Surprise! (or not)
I know this is a bit of inside baseball for those of you not in healthcare, but in the nursing world it's a fairly hot subject. In 2004 Califonia, pushed hard by the California Nurses Association, became the first state in the nation (and the second jurisdiction in the world, following Victoria, Australia) to implement minimum ratios of nurses to patients. Understandably, the hospital industry, abetted by the non-union nursing associations, has fought hard to keep this idea from spreading. Now a new study is out that supports the validity of ratios to improve patient survival, nurse satisfaction and quality of care.
In the extended entry is a report cross posted from the nursing site
allnurses.com
The new study is by well-known researcher Linda Aiken and is a three-state study that looked at patient safety, nurse satisfaction and quality of care as rated by both staff nurses and management nurses. Here's the lede of a report from Health Leaders Media, which can be read in its entirety here: http://www.healthleadersmedia.com/...

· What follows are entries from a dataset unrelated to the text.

(** The walk over a base and deltas that do not occlude it at the root. *)
Lemma visit_stacked_spec base ds :
  layered base → Forall layered ds → Forall (λ d, is_backdrop (anchor d) = false) ds → tidy (total base ds) →
  visit_stacked (encode_node [] base) (encode_node [] <$> ds) = Some (Ok (state_entries [] (total base ds))).
Proof.
  intros Hb Hds Hanc Ht. set (ns := base :: ds). assert (Hns : Forall layered ns) by (by constructor).
  unfold visit_stacked. change (encode_node [] base :: (encode_node [] <$> ds)) with (encode_node [] <$> ns).
  set (fuel := S (S (total_length (encode_node [] <$> ns)))). rewrite length_fmap.
  pose proof (roots_weight 0 ns) as Hw.
  destruct (read_roots_spec fuel ns 0 (cursor_new <$> (encode_node [] <$> ns))) as (srcs1 & E1 & Hat1 & _).
  { apply Forall_forall. intros n Hn. rewrite Forall_forall in Hns. split; [by apply Hns|].
    pose proof (total_length_elem (encode_node [] <$> ns) (encode_node [] n)) as Hl.
    assert (Hin : encode_node [] n ∈ encode_node [] <$> ns) by (apply list_elem_of_fmap; eauto).
    specialize (Hl Hin). unfold fuel. lia. }
  { intros j n Hj. exists (cursor_new (encode_node [] n)). split; [|done]. change (0 + j)%nat with j. by rewrite !list_lookup_fmap, Hj. }
  assert (Hd : Forall delta ns) by (eapply Forall_impl; [exact Hns|]; by intros n [? _ _]).
  pose proof Hd as [Hdb Hdds]%Forall_cons.
  assert (Hkm : kmerge (i_kids <$> roots 0 ns) = children (total base ds)).
  { rewrite roots_kids, total_children by done. f_equal. apply list_fmap_ext. intros j n Hj. apply delta_kids.
    rewrite Forall_forall in Hd. apply Hd. by eapply list_elem_of_lookup_2. }
  destruct (klevel_walks fuel (roots 0 ns) [] srcs1) as (srcs2 & E2 & _).
  - rewrite roots_src. apply NoDup_seq.
  - apply Forall_forall. intros x (j & n & Hj & ->)%roots_elem. apply layered_item.
    rewrite Forall_forall in Hns. apply Hns. by eapply list_elem_of_lookup_2.
  - rewrite Hkm. by apply tidy_kids.
  - intros x (j & n & Hj & ->)%roots_elem. unfold i_src, i_kids, i_rest. cbn [fst snd]. rewrite app_nil_r. by apply Hat1.
  - unfold fuel. assert (1 ≤ length ns)%nat by (simpl; lia). lia.
  - rewrite (srcs_bind_ok _ _ _ _ _ E1), E2. unfold level_entries. rewrite Hkm, state_children. unfold kids.
    by rewrite (delta_live _ (total_delta base ds Hdb Hdds)).
Qed.

(** *** Checking the shapes *)

Definition flatb (n : Node) : bool := forallb (λ kc, is_nil (children kc.2)) (children n).
Definition valued_tags (n : Node) : list (Name * Node) :=
  filter (λ kc, is_tag kc.1 = true ∧ node_val kc.2 ≠ None) (children n).

Fixpoint utreeb (n : Node) : bool :=
  forallb (λ kc, match classify kc.1 with
                 | Some (KDir _) => utreeb kc.2
                 | Some (KFile _ _) => flatb kc.2
                 | None => true
                 end) (children n).
Fixpoint tidyb (n : Node) : bool :=
  forallb (λ kc, match classify kc.1 with
                 | Some (KDir _) => tidyb kc.2
                 | Some (KFile _ _) => (length (valued_tags kc.2) <=? 1)%nat
                 | None => true
                 end) (children n).

Lemma flatb_flat n : flatb n = true → flat n.
Proof.
  unfold flatb. rewrite forallb_forall. intros Hf k m Hg%bt_get_elem%list_elem_of_In. specialize (Hf (k, m) Hg).
  cbn [snd] in Hf. by destruct (children m).
Qed.

Lemma valued_one n : (length (valued_tags n) ≤ 1)%nat → one_tag n.
Proof.
  intros Hl k1 m1 k2 m2 H1%bt_get_elem H2%bt_get_elem T1 T2 V1 V2. unfold valued_tags in Hl.
  assert (I1 : (k1, m1) ∈ valued_tags n) by (by apply list_elem_of_filter).
  assert (I2 : (k2, m2) ∈ valued_tags n) by (by apply list_elem_of_filter).
  unfold valued_tags in I1, I2. destruct (filter _ _) as [|x [|y l]]; [by apply elem_of_nil in I1| |simpl in Hl; lia].
  apply list_elem_of_singleton in I1, I2. congruence.
Qed.

Lemma utreeb_utree n : utreeb n = true → utree n.
Proof.
  induction n as [n IH] using node_ind'. destruct n as [p b o a an cs]. cbn [utreeb utree children] in *.
  induction cs as [|[k c] cs IHcs]; [done|]. simpl. rewrite andb_true_iff. intros [Hk Hcs]. split.
  - destruct (classify k) as [[|]|]; [|by apply flatb_flat|done]. by apply (IH k c); [left|].
  - apply IHcs; [|done]. intros k' c' Hin. apply (IH k' c'). by right.
Qed.

Lemma tidyb_tidy n : tidyb n = true → tidy n.
Proof.
  induction n as [n IH] using node_ind'. destruct n as [p b o a an cs]. cbn [tidyb tidy children] in *.
  induction cs as [|[k c] cs IHcs]; [done|]. simpl. rewrite andb_true_iff. intros [Hk Hcs]. split.
  - destruct (classify k) as [[|]|]; [| |done]; [by apply (IH k c); [left|]|]. by apply valued_one, Nat.leb_le.
  - apply IHcs; [|done]. intros k' c' Hin. apply (IH k' c'). by right.
Qed.

(** C10. The state is read without composing it: over an encoded base and any
    number of encoded deltas above it, the lockstep walk ends and visits, in
    order, exactly the file variants of the one layer the base and the deltas
    compose to, each with the mode, bitmap and content the newest records give
    it; a variant that a hole removed is not visited.  The bytes of the sources
    bound every loop. *)
Theorem stacked_reads_composition base ds :
  layered base → Forall layered ds → Forall (λ d, is_backdrop (anchor d) = false) ds →
  tidy (foldl compose_node base ds) →
  visit_stacked (encode_node [] base) (encode_node [] <$> ds)
  = Some (Ok (state_entries [] (foldl compose_node base ds))).
Proof. apply visit_stacked_spec. Qed.

(** A delta that empties a directory's file, adds another and rewrites a link. *)
Definition demo_delta : Node := MkNode Live Keep false None Lower
  [([115], MkNode Live Keep false None Lower [(file_key [114] 0, hole); (file_key [116] 0, variant_node [9] File (Some [1]))]);
   (file_key [122] 1, MkNode Live (SetBlob [77]) false None Lower [(TAG_SYMLINK, hole); (LANES, tagged [3])])].

Lemma stacked_reads_composition_witness :
  visit_stacked (encode_node [] (root demo_union)) (encode_node [] <$> [demo_delta])
  = Some (Ok [MkEntry [115; 47; 116] File 0 (Some [1]) [9]; MkEntry [122] File 0 (Some [1]) [48];
              MkEntry [122] File 1 (Some [3]) [77]]).
Proof.
  assert (Hl : ∀ n, wf_node n = true → gitn n = true → zlen (encode_node [] n) < u64_limit → utreeb n = true → layered n).
  { intros n Hw Hg Hz Hu. split; [by split|by split|by apply utreeb_utree]. }
  rewrite (stacked_reads_composition (root demo_union) [demo_delta]).
  - vm_compute. reflexivity.
  - apply Hl; vm_compute; reflexivity.
  - apply Forall_cons_2; [|apply Forall_nil_2]. apply Hl; vm_compute; reflexivity.
  - apply Forall_cons_2; [reflexivity|apply Forall_nil_2].
  - apply tidyb_tidy. vm_compute. reflexivity.
Defined.

End Lockstep.
(* ===== verification/SandboxLayersLaws.v ===== *)
(** * Listing and lookup agree on what a sandbox sees *)

From stdpp Require Import strings gmap.
From S2P Require Import Prelude.
From S2P Require Import BTreeMap.
From S2P Require Import DepotModel.
From S2P Require Import DepotVariant.
From S2P Require Import Glob.
From S2P Require Import Rules.
From S2P Require Import GitLayer.
From S2P Require Import LayerMirror.
From S2P Require Import SandboxLayers.
Open Scope Z_scope.

(** A name of a directory entry *)
Definition name_ok (name : text) : Prop := name ≠ [] ∧ SLASH ∉ name.
#[export] Instance name_ok_dec name : Decision (name_ok name).
Proof. unfold name_ok. apply _. Defined.

(** A name that the host lists: UTF-8, and not one of the two dots, which the
    host resolves and does not list *)
Definition entry_name (name : text) : Prop :=
  name_ok name ∧ name ≠ str "." ∧ name ≠ str ".." ∧ GitLayer.from_utf8_lossy name = name.
#[export] Instance entry_name_dec name : Decision (entry_name name).
Proof. unfold entry_name. apply _. Defined.

Lemma join_ne rel name : name_ok name → path_join rel name ≠ [].
Proof. intros [Hn _]. destruct rel; [done|]. cbn. done. Qed.

(** ** Components *)

Lemma split_on_app sep a b : split_on sep (a ++ sep :: b) = split_on sep a ++ split_on sep b.
Proof.
  induction a as [|c a IH]; cbn; [by rewrite Z.eqb_refl|].
  destruct (c =? sep); [by rewrite IH|]. rewrite IH.
  destruct (split_on sep a) as [|p ps] eqn:E; [|done]. destruct a; cbn in E; repeat case_match; done.
Qed.

Lemma split_on_name sep s : sep ∉ s → split_on sep s = [s].
Proof.
  induction s as [|c s IH]; [done|]. rewrite not_elem_of_cons. intros [Hc Hs]. cbn.
  rewrite (proj2 (Z.eqb_neq c sep)) by done. by rewrite IH.
Qed.

Lemma components_join rel name : name_ok name → components (path_join rel name) = components rel ++ [name].
Proof.
  intros [Hn Hs]. unfold components.
  assert (filter (λ c, c ≠ []) [name] = [name]) as Hname.
  { rewrite filter_cons. by rewrite decide_True. }
  destruct rel as [|c rel]; cbn [path_join].
  - rewrite split_on_name by done. done.
  - rewrite (split_on_app SLASH (c :: rel)), (split_on_name SLASH name) by done. by rewrite filter_app, Hname.
Qed.

(** ** Ancestors *)

Lemma path_parent_join rel name : name_ok name → path_parent (path_join rel name) = Some rel.
Proof.
  intros Hn. pose proof (join_ne rel name Hn) as Hne. pose proof (parent_name_join rel name Hne (proj2 Hn)) as Hp.
  unfold path_parent, parent_name in *. destruct (path_join rel name) as [|c p]; [done|].
  destruct (rsplit_once SLASH (c :: p)) as [[a b]|]; cbn in Hp; by simplify_eq.
Qed.

Lemma path_parent_shorter p q : path_parent p = Some q → (length q < length p)%nat.
Proof.
  unfold path_parent. destruct p as [|c p]; [done|]. pose proof (rsplit_once_spec (c :: p)) as Hs.
  destruct (rsplit_once SLASH (c :: p)) as [[a b]|]; intros [= <-]; [|cbn; lia].
  destruct Hs as [-> _]. rewrite length_app. cbn. lia.
Qed.

Lemma ancestors_enough fuel p : (length p ≤ fuel)%nat → ancestors fuel p = ancestors (length p) p.
Proof.
  revert p. induction fuel as [fuel IH] using (well_founded_induction Nat.lt_wf_0). intros p Hl.
  destruct fuel as [|fuel]; [by destruct p; cbn in Hl; [|lia]|].
  destruct p as [|c p]; [done|]. cbn [ancestors length].
  destruct (path_parent (c :: p)) as [q|] eqn:E; [|done]. f_equal.
  apply path_parent_shorter in E. cbn in E, Hl.
  transitivity (ancestors (length q) q); [|symmetry]; apply IH; lia.
Qed.

Lemma ancestors_join rel name :
  name_ok name → ancestors (length (path_join rel name)) (path_join rel name) = rel :: ancestors (length rel) rel.
Proof.
  intros Hn. pose proof (path_parent_join rel name Hn) as Hp. pose proof (path_parent_shorter _ _ Hp) as Hl.
  destruct (length (path_join rel name)) as [|n] eqn:E; [lia|]. cbn. rewrite Hp. f_equal.
  apply ancestors_enough. lia.
Qed.

(** ** The three lists of a directory *)

Lemma elem_with_state (l : list (list Z * ChildState)) n st : n ∈ (filter (λ x, x.2 = st) l).*1 ↔ (n, st) ∈ l.
Proof.
  rewrite list_elem_of_fmap. split.
  - intros ([n' st'] & -> & [Hst Hin]%list_elem_of_filter). cbn in Hst. by subst.
  - intros Hin. exists (n, st). by rewrite list_elem_of_filter.
Qed.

If California's mandatory nurse-patient ratios had been in effect in Pennsylvania and New Jersey hospitals in 2006, those states would have seen 10.6% and 13.9% fewer deaths among general surgical patients, according to a Pennsylvania researcher's analysis.
That equated to 468 lives that might have been saved, says Linda Aiken, director of the Center for Health Outcomes and Policy Research at the University of Pennsylvania School of Nursing and the study's lead author.
Her report was published in the journal Health Services Research, and is considered the first comprehensive evaluation of California's controversial 2004 nurse staffing ratio mandate and may inform decisions in 18 other states that are considering lowering their nurse-staff ratios, such as Massachusetts, Minnesota, and Illinois.
Aiken's study received funding support from the Robert Wood Johnson Foundation and the National Institute of Nursing Research at the National Institutes of Health.
There's a lot more good information in that article linked above. I highly recommend reading it. And for those who want more detail, the original study can be found here:
http://www.nationalnursesunited.org/...
Here's a very short summary of the results from the intro of the study:
Principal Findings.
California hospital nurses cared for one less patient on average than nurses in the other states and two fewer patients on medical and surgical units. Lower ratios are associated with significantly lower mortality.When nurses’ workloads were in line with California-mandated ratios in all three states, nurses’ burnout and job dissatisfaction were lower, and nurses reported consistently better quality of care.
Conclusions.
Hospital nurse staffing ratios mandated in California are associated with
lower mortality and nurse outcomes predictive of better nurse retention in California and in other states where they occur.
I encourage you to read at least the article above, and at least skim the study report. Isn't it time for all patients to have the benefit of ratios?